DATASET EXCERPTS START

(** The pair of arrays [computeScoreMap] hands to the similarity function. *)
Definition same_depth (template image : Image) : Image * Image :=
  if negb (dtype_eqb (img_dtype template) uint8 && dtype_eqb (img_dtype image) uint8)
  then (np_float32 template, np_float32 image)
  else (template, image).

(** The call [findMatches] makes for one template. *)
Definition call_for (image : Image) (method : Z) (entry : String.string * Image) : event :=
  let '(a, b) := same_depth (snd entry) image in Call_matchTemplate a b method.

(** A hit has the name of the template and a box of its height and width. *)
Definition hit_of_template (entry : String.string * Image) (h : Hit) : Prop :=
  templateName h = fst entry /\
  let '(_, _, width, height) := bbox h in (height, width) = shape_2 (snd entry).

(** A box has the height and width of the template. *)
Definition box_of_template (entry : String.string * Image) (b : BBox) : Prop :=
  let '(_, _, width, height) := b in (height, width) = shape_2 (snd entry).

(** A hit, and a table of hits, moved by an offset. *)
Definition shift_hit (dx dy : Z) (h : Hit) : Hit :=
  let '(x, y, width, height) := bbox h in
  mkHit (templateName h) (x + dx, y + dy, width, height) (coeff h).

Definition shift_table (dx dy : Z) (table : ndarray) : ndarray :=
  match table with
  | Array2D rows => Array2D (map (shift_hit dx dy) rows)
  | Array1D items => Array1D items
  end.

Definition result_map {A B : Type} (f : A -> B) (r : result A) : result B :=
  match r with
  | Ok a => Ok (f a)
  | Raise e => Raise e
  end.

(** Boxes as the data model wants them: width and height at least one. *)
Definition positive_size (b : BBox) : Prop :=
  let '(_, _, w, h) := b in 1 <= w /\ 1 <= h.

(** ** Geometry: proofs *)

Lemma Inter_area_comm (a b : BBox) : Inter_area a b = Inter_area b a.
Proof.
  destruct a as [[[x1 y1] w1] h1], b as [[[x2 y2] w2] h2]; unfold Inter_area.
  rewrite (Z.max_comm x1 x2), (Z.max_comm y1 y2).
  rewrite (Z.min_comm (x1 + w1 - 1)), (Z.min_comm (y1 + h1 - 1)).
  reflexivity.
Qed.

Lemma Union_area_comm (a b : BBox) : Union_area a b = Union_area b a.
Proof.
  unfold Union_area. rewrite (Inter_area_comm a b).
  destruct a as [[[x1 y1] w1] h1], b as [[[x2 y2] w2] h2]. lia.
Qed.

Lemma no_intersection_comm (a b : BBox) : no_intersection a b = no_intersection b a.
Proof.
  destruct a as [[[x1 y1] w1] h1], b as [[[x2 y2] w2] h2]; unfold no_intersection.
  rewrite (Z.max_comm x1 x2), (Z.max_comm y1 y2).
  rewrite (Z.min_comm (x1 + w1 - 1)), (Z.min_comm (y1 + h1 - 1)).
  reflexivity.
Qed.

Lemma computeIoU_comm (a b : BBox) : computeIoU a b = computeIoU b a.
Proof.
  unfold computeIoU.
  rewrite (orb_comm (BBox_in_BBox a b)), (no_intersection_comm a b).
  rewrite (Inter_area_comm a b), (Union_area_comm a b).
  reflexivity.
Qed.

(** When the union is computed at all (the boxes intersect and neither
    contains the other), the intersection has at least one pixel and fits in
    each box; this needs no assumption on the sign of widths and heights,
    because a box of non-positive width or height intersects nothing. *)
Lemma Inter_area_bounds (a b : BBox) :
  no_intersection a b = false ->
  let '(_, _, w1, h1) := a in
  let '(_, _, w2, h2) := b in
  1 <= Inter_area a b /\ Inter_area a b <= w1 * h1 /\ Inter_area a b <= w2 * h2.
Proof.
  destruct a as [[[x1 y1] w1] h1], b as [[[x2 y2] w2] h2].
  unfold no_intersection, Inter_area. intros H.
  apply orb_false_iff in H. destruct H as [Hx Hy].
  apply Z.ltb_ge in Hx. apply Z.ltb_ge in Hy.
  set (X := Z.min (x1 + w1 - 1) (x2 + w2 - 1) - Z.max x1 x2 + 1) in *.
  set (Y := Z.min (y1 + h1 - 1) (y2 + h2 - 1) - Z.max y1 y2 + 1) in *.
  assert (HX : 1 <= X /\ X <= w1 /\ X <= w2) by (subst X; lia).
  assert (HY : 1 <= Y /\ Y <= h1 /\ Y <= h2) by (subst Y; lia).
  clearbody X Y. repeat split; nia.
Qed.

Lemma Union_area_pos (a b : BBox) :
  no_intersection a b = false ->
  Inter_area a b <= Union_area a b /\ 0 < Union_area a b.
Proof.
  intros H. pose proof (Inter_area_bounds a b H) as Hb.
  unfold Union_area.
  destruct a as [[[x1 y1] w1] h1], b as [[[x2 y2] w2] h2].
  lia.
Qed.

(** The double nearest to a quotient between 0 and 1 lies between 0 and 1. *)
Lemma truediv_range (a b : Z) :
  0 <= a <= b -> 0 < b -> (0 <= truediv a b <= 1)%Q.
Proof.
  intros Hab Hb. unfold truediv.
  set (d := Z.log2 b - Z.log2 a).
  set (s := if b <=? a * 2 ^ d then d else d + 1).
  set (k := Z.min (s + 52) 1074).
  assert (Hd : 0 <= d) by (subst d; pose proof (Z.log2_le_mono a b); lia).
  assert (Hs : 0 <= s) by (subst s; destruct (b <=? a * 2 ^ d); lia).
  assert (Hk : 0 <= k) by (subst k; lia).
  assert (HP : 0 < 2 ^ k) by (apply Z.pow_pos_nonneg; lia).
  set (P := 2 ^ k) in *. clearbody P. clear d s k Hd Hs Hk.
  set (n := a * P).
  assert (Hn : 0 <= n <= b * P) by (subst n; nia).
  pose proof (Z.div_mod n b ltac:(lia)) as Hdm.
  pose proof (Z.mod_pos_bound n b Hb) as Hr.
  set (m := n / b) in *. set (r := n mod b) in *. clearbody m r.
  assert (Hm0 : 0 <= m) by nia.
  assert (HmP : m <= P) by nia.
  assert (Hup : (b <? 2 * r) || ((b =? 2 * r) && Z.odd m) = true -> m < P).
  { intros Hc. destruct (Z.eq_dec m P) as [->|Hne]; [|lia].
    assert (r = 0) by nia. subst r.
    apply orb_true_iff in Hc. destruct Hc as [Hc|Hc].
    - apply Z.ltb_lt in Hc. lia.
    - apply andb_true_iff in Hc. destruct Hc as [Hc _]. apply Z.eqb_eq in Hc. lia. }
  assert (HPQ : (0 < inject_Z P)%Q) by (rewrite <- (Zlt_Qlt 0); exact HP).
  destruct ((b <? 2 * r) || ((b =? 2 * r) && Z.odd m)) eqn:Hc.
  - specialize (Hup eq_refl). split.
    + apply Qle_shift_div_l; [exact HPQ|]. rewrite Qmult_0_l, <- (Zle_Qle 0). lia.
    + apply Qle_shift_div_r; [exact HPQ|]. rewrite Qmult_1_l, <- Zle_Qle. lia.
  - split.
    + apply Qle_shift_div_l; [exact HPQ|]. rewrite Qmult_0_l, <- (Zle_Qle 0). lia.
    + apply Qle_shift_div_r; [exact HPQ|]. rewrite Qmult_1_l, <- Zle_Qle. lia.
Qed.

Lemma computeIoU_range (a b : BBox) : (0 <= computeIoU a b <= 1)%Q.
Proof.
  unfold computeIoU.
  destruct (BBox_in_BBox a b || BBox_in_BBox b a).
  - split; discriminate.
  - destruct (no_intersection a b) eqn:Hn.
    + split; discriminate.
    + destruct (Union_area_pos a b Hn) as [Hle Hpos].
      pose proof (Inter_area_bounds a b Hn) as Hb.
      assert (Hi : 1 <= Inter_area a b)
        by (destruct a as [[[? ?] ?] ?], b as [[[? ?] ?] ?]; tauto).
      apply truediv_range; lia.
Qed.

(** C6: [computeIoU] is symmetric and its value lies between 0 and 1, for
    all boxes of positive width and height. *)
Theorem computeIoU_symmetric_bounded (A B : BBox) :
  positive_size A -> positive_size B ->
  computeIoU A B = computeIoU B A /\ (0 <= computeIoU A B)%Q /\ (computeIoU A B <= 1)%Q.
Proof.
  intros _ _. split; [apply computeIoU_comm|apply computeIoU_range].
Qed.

DATASET EXCERPTS END

» EXERCISE DETAILS:
Take the lines from the first line of the listing up to and including the line with "let '(a, b)" and give them again exactly.

» EXERCISE RESPONSE:
(** The pair of arrays [computeScoreMap] hands to the similarity function. *)
Definition same_depth (template image : Image) : Image * Image :=
  if negb (dtype_eqb (img_dtype template) uint8 && dtype_eqb (img_dtype image) uint8)
  then (np_float32 template, np_float32 image)
  else (template, image).

(** The call [findMatches] makes for one template. *)
Definition call_for (image : Image) (method : Z) (entry : String.string * Image) : event :=
  let '(a, b) := same_depth (snd entry) image in Call_matchTemplate a b method.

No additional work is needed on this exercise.